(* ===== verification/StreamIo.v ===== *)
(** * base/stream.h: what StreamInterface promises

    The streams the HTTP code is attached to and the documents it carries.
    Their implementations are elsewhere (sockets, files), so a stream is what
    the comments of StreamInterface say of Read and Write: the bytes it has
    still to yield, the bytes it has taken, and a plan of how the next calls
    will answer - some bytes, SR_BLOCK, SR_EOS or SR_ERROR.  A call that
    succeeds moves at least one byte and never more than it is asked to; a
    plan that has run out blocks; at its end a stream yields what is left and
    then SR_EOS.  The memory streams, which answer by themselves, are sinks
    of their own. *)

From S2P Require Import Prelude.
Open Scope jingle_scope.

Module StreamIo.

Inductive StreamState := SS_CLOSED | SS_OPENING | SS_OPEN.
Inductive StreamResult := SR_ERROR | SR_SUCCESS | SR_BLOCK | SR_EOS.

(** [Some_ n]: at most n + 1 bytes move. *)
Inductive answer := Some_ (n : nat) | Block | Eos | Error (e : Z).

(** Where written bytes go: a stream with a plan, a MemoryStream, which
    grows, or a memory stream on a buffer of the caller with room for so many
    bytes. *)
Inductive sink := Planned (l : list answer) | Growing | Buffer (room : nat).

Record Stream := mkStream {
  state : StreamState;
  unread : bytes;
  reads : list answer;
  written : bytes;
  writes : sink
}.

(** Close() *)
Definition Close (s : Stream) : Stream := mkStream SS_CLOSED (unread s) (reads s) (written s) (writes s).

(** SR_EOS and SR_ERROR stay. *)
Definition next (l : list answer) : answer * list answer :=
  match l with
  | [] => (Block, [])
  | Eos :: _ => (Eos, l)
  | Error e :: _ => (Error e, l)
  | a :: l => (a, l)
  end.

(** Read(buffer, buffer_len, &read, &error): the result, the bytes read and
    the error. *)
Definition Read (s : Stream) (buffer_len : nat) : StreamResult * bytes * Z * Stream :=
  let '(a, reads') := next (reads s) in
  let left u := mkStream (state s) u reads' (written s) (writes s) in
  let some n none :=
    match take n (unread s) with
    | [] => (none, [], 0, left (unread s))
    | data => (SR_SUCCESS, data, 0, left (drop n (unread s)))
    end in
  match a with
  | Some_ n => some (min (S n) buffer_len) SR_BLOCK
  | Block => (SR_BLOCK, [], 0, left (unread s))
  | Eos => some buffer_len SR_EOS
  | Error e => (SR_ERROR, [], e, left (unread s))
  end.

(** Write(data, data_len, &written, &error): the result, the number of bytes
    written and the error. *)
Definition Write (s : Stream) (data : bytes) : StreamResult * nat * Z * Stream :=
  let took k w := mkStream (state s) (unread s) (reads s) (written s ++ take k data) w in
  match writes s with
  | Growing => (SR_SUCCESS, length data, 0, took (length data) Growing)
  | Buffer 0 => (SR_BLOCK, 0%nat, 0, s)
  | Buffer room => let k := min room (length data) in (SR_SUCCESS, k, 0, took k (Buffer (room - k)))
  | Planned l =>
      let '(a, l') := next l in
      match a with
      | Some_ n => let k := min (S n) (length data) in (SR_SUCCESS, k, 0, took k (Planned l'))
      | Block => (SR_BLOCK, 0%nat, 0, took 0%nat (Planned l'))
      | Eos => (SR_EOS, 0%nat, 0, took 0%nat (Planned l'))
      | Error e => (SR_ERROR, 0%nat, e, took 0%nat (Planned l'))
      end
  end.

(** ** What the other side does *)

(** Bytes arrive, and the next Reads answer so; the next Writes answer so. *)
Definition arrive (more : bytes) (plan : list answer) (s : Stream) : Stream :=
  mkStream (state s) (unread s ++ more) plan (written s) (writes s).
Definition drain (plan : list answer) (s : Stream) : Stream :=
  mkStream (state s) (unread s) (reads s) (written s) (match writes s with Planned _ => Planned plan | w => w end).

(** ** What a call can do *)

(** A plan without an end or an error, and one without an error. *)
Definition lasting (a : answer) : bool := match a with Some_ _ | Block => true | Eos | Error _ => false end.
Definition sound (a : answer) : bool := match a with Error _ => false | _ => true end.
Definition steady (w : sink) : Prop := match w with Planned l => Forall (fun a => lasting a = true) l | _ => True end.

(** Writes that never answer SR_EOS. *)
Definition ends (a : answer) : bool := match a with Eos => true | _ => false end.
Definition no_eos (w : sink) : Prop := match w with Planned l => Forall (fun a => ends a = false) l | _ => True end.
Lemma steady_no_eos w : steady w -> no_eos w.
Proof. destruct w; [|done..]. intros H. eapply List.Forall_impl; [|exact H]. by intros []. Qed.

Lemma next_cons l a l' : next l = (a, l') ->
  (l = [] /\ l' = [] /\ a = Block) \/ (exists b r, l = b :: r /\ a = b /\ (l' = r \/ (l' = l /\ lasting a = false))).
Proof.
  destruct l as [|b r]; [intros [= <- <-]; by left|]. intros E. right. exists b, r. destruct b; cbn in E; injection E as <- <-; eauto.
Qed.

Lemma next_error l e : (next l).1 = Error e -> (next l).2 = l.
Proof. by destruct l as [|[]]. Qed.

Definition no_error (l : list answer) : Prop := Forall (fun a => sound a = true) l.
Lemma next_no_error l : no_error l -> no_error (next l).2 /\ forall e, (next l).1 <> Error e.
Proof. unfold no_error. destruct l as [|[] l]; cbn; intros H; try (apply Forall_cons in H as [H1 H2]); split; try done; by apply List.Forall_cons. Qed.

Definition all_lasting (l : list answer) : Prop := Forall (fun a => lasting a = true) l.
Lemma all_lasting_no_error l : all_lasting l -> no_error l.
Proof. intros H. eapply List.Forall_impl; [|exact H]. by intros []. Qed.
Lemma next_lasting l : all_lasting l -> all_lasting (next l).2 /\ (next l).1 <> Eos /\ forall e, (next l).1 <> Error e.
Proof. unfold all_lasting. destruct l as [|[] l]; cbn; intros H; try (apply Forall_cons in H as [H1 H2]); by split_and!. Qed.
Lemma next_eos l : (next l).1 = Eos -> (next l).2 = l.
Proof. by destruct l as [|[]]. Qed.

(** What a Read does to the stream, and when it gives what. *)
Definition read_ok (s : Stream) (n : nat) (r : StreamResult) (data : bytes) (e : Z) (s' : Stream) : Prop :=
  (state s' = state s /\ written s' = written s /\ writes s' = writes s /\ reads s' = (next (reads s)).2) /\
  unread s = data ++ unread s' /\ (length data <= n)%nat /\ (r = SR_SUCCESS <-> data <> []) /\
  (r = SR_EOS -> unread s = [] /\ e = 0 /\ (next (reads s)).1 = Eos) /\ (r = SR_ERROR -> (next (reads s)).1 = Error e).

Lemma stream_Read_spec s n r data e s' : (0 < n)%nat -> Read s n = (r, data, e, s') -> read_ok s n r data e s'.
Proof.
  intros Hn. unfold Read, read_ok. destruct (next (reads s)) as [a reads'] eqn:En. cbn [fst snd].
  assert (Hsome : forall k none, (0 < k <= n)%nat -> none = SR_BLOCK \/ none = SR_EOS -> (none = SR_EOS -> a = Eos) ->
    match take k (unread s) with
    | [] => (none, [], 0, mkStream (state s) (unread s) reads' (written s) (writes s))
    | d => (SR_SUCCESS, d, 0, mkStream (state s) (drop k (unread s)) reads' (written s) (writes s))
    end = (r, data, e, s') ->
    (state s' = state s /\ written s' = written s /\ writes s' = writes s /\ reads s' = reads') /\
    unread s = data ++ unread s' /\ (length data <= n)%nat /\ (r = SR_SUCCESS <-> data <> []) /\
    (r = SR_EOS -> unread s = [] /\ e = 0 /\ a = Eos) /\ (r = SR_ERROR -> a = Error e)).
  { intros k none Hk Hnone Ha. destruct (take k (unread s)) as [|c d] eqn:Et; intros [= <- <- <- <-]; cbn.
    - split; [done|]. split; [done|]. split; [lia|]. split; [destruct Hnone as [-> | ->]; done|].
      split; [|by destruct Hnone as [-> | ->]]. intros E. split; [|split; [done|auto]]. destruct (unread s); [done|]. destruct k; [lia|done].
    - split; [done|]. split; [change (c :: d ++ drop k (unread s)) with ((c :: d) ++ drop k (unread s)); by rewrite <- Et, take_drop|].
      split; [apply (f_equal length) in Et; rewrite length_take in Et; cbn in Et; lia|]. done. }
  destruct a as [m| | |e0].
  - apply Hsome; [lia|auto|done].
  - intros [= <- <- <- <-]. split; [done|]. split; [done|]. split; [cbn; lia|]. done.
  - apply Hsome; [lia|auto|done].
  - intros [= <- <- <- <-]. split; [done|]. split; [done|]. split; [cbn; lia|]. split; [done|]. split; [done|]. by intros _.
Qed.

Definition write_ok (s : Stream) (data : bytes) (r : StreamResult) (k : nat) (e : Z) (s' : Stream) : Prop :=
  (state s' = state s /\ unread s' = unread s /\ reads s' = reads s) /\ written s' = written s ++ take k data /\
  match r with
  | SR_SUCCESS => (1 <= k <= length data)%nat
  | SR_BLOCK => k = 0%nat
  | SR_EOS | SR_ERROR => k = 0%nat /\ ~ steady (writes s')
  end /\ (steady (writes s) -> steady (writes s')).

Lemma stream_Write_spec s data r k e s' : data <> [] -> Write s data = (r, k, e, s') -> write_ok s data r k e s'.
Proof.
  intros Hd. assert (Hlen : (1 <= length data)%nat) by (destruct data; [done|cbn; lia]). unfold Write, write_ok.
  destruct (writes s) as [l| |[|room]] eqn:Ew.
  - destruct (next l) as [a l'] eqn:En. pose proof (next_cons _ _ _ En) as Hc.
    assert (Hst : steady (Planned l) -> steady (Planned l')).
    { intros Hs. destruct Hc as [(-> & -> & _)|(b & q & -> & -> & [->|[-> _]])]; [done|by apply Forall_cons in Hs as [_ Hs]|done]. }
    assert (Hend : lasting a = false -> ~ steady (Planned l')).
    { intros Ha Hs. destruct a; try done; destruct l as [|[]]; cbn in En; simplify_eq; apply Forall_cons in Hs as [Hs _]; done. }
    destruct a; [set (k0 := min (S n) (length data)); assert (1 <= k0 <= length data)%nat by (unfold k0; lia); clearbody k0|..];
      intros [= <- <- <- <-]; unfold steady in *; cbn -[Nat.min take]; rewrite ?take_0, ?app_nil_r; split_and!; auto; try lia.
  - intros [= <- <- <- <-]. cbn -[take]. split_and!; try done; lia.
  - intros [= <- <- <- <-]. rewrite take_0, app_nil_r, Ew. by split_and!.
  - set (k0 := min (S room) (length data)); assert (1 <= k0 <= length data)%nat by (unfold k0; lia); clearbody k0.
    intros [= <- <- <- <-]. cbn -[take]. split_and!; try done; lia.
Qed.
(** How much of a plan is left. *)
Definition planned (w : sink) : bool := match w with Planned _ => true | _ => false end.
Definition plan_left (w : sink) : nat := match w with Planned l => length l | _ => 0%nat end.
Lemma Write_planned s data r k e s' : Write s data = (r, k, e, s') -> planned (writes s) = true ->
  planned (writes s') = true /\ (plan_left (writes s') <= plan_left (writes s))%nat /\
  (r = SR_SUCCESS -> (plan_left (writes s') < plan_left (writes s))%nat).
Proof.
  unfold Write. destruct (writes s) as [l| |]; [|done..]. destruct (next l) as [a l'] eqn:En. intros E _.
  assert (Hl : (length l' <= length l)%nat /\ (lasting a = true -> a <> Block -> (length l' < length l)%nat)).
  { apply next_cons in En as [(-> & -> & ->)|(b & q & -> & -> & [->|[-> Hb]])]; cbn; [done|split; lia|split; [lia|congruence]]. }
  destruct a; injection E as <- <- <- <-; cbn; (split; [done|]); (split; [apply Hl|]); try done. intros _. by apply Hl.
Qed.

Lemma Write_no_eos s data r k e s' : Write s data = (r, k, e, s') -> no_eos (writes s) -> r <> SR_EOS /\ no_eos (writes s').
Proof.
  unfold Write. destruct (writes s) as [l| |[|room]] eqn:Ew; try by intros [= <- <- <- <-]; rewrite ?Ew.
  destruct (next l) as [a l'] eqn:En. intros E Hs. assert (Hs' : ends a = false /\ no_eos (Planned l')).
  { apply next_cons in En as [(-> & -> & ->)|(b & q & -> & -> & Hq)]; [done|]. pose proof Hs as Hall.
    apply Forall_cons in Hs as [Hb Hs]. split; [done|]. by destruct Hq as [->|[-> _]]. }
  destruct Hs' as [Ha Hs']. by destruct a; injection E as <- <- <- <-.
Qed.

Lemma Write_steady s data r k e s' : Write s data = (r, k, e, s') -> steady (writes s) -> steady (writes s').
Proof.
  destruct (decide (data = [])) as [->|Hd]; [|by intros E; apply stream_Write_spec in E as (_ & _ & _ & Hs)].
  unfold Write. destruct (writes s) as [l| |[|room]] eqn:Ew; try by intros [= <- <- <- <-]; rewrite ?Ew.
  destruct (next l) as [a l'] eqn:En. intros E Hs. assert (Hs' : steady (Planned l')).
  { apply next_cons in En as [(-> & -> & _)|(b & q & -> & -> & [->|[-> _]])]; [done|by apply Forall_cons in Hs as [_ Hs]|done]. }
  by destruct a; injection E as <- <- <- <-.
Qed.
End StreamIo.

ABOUT THIS TASK ->
Transcribe each line of the data above, unaltered, from the one where "Lemma next_cons l a l' : next l = (a, l') ->" appears to the one where "Lemma next_error l" appears, inclusive of both.

FINISHED EXERCISE ->
Lemma next_cons l a l' : next l = (a, l') ->
  (l = [] /\ l' = [] /\ a = Block) \/ (exists b r, l = b :: r /\ a = b /\ (l' = r \/ (l' = l /\ lasting a = false))).
Proof.
  destruct l as [|b r]; [intros [= <- <-]; by left|]. intros E. right. exists b, r. destruct b; cbn in E; injection E as <- <-; eauto.
Qed.

Lemma next_error l e : (next l).1 = Error e -> (next l).2 = l.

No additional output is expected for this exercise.